Stored items:
----
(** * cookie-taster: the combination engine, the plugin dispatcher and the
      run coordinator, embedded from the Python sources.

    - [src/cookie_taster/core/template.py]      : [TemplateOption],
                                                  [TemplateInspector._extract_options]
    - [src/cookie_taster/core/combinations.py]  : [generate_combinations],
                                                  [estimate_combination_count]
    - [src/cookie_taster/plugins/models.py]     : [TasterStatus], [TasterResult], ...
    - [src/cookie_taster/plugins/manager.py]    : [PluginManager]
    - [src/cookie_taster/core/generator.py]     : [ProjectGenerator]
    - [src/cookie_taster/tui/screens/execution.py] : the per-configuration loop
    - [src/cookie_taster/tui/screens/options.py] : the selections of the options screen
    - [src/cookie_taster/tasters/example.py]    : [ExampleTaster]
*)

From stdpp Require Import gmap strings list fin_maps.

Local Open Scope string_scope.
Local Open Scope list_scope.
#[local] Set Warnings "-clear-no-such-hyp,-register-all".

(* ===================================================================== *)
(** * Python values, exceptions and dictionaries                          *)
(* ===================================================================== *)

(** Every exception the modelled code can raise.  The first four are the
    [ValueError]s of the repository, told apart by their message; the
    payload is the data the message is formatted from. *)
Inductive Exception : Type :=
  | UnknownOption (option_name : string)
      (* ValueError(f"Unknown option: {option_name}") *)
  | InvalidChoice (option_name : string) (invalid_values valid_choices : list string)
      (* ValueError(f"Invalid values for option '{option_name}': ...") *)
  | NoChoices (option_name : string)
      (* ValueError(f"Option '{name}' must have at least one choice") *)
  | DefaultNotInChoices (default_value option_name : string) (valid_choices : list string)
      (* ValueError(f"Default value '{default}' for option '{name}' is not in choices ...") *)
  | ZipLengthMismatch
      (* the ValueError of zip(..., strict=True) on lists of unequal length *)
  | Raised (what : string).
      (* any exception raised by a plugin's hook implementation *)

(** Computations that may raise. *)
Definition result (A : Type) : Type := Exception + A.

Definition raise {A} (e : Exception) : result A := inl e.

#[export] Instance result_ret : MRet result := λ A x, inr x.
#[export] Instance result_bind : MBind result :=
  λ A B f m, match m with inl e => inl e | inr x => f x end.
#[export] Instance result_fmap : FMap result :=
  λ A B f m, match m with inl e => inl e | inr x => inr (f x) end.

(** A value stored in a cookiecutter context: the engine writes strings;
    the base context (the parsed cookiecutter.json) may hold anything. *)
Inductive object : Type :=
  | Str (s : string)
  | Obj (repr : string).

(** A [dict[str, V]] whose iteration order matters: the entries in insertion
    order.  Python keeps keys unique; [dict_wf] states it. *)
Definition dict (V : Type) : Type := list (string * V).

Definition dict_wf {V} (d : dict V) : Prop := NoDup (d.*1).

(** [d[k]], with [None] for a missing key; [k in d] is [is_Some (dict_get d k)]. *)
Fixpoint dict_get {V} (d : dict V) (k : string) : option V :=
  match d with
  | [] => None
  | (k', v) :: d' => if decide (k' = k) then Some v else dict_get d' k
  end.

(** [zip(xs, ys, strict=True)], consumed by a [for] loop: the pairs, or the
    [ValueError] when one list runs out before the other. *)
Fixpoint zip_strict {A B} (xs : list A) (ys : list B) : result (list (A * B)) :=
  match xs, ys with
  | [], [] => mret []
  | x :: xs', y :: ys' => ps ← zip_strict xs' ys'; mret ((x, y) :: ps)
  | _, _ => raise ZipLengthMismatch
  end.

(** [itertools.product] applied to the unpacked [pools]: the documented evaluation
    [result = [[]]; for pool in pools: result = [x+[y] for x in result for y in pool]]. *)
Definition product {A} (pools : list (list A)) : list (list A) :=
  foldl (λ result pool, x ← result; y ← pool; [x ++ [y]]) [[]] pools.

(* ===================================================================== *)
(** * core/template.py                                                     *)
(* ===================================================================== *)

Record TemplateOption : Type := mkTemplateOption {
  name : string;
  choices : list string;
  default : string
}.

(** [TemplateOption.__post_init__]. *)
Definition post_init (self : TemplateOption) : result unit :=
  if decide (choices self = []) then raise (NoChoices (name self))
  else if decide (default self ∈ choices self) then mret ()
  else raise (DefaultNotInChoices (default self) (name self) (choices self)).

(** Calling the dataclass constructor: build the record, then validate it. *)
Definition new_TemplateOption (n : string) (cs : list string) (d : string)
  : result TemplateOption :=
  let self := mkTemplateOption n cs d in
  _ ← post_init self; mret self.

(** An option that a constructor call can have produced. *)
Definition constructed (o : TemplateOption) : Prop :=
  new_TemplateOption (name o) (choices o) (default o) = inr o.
----
Exercise details »
Above are the lines; repeat exactly the ones from the line containing "[TasterStatus], [TasterResult], ..." down to the line containing "- [src/cookie_taster/tui/screens/execution.py] : the", both inclusive.

Answer to this exercise »
    - [src/cookie_taster/plugins/models.py]     : [TasterStatus], [TasterResult], ...
    - [src/cookie_taster/plugins/manager.py]    : [PluginManager]
    - [src/cookie_taster/core/generator.py]     : [ProjectGenerator]
    - [src/cookie_taster/tui/screens/execution.py] : the per-configuration loop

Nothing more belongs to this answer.